• **Dataset excerpts**:
(* ===== verification/History.v ===== *)
(** * The conversation history before it is sent

    Models [workx-rs/core/src/context_manager/normalize.rs] (pairing of tool calls with
    their outputs, removal of media the model does not take) and, of
    [context_manager/history.rs], the operations built on it: [normalize_history],
    [for_prompt] and [remove_first_item]; the other operations are in [ContextManager] and
    [TokenEstimate]. The items are those of [protocol/src/models.rs]
    and [history/src/lib.rs]; fields the code only carries along have the type [Opaque].
    [debug] says whether the build has debug assertions: there [error_or_panic]
    panics. The version 5 UUID of a text is the parameter [uuid_v5]. *)
From S2P Require Import Prelude.
Lemma run_suffix st at_ r :
  Forall (fun ic => b < ic.1 + len_utf8 ic.2 /\ target <= ic.1) (char_indices_from at_ r) ->
  run st (char_indices_from at_ r) =
    if negb (is_empty r) && negb (suffix_started st) then
      {| prefix_end := prefix_end st; suffix_start := at_; removed_chars := removed_chars st;
         suffix_started := true |}
    else st.
Proof.
  revert st at_. induction r as [|c r IH]; intros st at_ HF; simpl in *; [done|].
  apply Forall_cons in HF as [[Hc Ht] HF]. simpl in *.
  rewrite (proj2 (Z.leb_gt (at_ + len_utf8 c) b)), (proj2 (Z.leb_le target at_)) by lia.
  destruct (suffix_started st) eqn:E; simpl; rewrite IH by done; simpl.
  - by rewrite E, andb_false_r.
  - by rewrite andb_false_r.
Qed.
End Loop.

(** Where a position lies in [a ++ c :: b], from the bytes before and after it. *)
Lemma char_indices_Forall (P : Z -> char -> Prop) at_ s :
  (forall a c t, s = a ++ c :: t -> P (at_ + byte_len a) c) ->
  Forall (fun ic => P ic.1 ic.2) (char_indices_from at_ s).
Proof.
  revert at_. induction s as [|c s IH]; intros at_ H; simpl; [constructor|]. constructor.
  - simpl. specialize (H [] c s eq_refl). simpl in H. by rewrite Z.add_0_r in H.
  - apply IH. intros a d t ->. specialize (H (c :: a) d t eq_refl). simpl in H.
    by rewrite Z.add_assoc in H.
Qed.

Lemma last_split {A} (t : list A) c : exists a d, c :: t = a ++ [d].
Proof.
  revert c. induction t as [|x t IH]; intros c; [by exists [], c|].
  destruct (IH x) as (a & d & E). exists (c :: a), d. simpl. by rewrite E.
Qed.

• **Prompt**: Copy every line in the data above that has the string "exists" in it.

• **Your solution**:
Lemma last_split {A} (t : list A) c : exists a d, c :: t = a ++ [d].
  revert c. induction t as [|x t IH]; intros c; [by exists [], c|].
  destruct (IH x) as (a & d & E). exists (c :: a), d. simpl. by rewrite E.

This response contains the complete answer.